DATASET ENTRIES section start
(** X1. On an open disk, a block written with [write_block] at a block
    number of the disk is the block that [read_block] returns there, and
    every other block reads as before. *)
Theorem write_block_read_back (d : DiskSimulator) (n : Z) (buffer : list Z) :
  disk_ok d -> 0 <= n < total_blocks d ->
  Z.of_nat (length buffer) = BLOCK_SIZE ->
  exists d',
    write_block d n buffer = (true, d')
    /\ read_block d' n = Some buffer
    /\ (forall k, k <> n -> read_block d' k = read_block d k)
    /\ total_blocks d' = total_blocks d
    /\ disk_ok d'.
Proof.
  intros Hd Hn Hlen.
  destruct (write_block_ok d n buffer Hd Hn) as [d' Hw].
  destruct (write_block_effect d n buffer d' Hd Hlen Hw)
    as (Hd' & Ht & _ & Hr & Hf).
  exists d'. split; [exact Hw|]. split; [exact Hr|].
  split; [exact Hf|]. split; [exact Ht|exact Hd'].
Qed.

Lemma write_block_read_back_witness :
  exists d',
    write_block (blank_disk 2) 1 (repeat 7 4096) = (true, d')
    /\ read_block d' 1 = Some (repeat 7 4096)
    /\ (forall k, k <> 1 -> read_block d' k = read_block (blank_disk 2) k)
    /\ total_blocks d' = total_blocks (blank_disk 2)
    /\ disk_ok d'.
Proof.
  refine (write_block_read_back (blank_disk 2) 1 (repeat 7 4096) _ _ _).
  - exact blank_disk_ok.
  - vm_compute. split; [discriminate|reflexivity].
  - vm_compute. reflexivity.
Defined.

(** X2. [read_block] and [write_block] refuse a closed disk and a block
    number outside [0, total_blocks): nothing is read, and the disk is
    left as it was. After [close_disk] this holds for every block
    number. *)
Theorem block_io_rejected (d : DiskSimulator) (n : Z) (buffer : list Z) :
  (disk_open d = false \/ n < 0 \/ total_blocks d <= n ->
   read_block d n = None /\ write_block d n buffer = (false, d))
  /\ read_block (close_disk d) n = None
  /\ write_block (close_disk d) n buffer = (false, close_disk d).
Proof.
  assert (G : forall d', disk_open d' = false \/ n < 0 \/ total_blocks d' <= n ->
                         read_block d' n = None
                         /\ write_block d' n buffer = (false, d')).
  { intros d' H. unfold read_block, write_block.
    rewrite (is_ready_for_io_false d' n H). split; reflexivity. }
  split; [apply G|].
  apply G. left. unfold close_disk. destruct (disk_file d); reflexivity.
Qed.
DATASET ENTRIES section end
DATASET ENTRIES section start
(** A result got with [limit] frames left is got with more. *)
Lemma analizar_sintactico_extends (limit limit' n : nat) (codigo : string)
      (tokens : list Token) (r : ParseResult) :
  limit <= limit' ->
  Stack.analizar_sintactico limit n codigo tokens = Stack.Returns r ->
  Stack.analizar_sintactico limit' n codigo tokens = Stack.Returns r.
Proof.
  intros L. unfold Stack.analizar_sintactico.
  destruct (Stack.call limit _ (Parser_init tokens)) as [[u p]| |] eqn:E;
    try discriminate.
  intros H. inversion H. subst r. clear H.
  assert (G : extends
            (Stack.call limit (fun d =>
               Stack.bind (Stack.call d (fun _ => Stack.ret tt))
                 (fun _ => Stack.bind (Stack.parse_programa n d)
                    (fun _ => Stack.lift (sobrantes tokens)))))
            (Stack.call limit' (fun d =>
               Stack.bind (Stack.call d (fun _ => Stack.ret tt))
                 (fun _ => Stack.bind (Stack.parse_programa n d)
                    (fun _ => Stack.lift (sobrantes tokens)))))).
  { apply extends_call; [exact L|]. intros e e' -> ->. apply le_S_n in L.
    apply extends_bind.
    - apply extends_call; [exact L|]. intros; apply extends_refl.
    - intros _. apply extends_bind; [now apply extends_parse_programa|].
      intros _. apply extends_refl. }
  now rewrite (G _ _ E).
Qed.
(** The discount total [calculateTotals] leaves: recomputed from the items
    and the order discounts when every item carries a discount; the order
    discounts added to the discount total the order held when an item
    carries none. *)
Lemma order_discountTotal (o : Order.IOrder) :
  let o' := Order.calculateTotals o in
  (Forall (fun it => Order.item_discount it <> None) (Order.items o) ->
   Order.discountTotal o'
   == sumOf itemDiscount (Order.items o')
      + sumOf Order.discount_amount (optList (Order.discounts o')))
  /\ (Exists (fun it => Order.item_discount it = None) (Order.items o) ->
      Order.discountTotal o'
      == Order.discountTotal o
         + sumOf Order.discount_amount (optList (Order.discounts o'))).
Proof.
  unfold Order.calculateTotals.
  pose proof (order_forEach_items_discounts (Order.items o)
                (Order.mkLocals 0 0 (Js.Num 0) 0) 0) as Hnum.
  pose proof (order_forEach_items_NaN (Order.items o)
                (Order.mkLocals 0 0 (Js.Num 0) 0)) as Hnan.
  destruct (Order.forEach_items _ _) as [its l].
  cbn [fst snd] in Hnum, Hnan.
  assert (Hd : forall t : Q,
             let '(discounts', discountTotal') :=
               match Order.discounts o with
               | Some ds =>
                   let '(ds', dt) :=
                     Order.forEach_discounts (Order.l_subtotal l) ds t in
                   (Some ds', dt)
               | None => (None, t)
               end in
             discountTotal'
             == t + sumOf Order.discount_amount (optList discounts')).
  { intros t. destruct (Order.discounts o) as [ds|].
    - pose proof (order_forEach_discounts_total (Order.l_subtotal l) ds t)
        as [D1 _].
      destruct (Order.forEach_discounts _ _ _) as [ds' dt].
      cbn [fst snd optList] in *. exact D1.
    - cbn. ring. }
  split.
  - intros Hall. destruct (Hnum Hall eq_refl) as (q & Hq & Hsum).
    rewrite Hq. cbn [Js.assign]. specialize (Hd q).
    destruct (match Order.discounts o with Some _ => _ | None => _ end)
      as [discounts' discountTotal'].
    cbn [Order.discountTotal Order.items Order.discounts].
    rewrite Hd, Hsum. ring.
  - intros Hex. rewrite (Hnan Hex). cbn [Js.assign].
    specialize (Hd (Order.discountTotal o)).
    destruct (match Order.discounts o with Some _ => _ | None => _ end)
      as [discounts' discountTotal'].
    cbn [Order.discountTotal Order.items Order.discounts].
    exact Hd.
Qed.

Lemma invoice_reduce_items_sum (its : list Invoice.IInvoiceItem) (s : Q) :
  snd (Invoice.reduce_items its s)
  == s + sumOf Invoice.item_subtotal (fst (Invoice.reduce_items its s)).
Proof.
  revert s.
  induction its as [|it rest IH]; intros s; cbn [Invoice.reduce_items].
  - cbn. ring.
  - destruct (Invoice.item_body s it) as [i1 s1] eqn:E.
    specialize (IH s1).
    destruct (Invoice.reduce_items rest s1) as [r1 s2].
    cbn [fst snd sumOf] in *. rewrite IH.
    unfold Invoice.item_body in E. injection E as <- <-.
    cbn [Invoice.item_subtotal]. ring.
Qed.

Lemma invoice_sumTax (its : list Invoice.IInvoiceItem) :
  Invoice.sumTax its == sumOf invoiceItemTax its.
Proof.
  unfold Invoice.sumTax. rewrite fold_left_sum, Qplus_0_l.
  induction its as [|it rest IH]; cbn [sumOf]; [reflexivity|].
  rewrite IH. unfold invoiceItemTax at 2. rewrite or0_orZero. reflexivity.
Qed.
DATASET ENTRIES section end
DATASET ENTRIES section start
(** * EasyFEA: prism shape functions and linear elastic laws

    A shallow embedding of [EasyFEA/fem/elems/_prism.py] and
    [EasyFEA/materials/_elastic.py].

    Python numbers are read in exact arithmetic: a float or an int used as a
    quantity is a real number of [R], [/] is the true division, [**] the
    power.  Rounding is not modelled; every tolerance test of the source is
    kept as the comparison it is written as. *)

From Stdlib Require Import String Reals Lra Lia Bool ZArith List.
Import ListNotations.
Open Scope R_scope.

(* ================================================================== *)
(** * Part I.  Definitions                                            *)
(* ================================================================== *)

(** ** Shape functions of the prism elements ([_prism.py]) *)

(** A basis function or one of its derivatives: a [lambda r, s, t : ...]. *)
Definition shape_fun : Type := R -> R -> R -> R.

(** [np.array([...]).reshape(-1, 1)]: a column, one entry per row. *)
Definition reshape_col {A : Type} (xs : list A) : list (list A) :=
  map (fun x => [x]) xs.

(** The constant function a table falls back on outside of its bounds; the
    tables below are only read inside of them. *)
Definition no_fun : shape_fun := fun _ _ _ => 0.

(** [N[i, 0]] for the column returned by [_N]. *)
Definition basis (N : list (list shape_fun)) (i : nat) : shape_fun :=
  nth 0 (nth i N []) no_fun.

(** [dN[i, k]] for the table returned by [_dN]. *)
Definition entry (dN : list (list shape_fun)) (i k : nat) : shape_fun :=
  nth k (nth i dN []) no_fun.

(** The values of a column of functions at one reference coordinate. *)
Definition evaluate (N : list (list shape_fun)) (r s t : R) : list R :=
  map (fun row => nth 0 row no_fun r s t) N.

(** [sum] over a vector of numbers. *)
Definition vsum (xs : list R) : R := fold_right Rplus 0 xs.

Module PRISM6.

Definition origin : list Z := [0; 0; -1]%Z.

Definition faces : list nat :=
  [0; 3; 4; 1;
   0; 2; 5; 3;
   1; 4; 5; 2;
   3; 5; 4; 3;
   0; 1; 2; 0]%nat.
DATASET ENTRIES section end
◆ **PROBLEM**
Using the entries shown above, reproduce verbatim the lines from the line bearing "and the order" to the line bearing "- pose proof", inclusive.

◆ **RESPONSE AREA**
    and the order discounts when every item carries a discount; the order
    discounts added to the discount total the order held when an item
    carries none. *)
Lemma order_discountTotal (o : Order.IOrder) :
  let o' := Order.calculateTotals o in
  (Forall (fun it => Order.item_discount it <> None) (Order.items o) ->
   Order.discountTotal o'
   == sumOf itemDiscount (Order.items o')
      + sumOf Order.discount_amount (optList (Order.discounts o')))
  /\ (Exists (fun it => Order.item_discount it = None) (Order.items o) ->
      Order.discountTotal o'
      == Order.discountTotal o
         + sumOf Order.discount_amount (optList (Order.discounts o'))).
Proof.
  unfold Order.calculateTotals.
  pose proof (order_forEach_items_discounts (Order.items o)
                (Order.mkLocals 0 0 (Js.Num 0) 0) 0) as Hnum.
  pose proof (order_forEach_items_NaN (Order.items o)
                (Order.mkLocals 0 0 (Js.Num 0) 0)) as Hnan.
  destruct (Order.forEach_items _ _) as [its l].
  cbn [fst snd] in Hnum, Hnan.
  assert (Hd : forall t : Q,
             let '(discounts', discountTotal') :=
               match Order.discounts o with
               | Some ds =>
                   let '(ds', dt) :=
                     Order.forEach_discounts (Order.l_subtotal l) ds t in
                   (Some ds', dt)
               | None => (None, t)
               end in
             discountTotal'
             == t + sumOf Order.discount_amount (optList discounts')).
  { intros t. destruct (Order.discounts o) as [ds|].
    - pose proof (order_forEach_discounts_total (Order.l_subtotal l) ds t)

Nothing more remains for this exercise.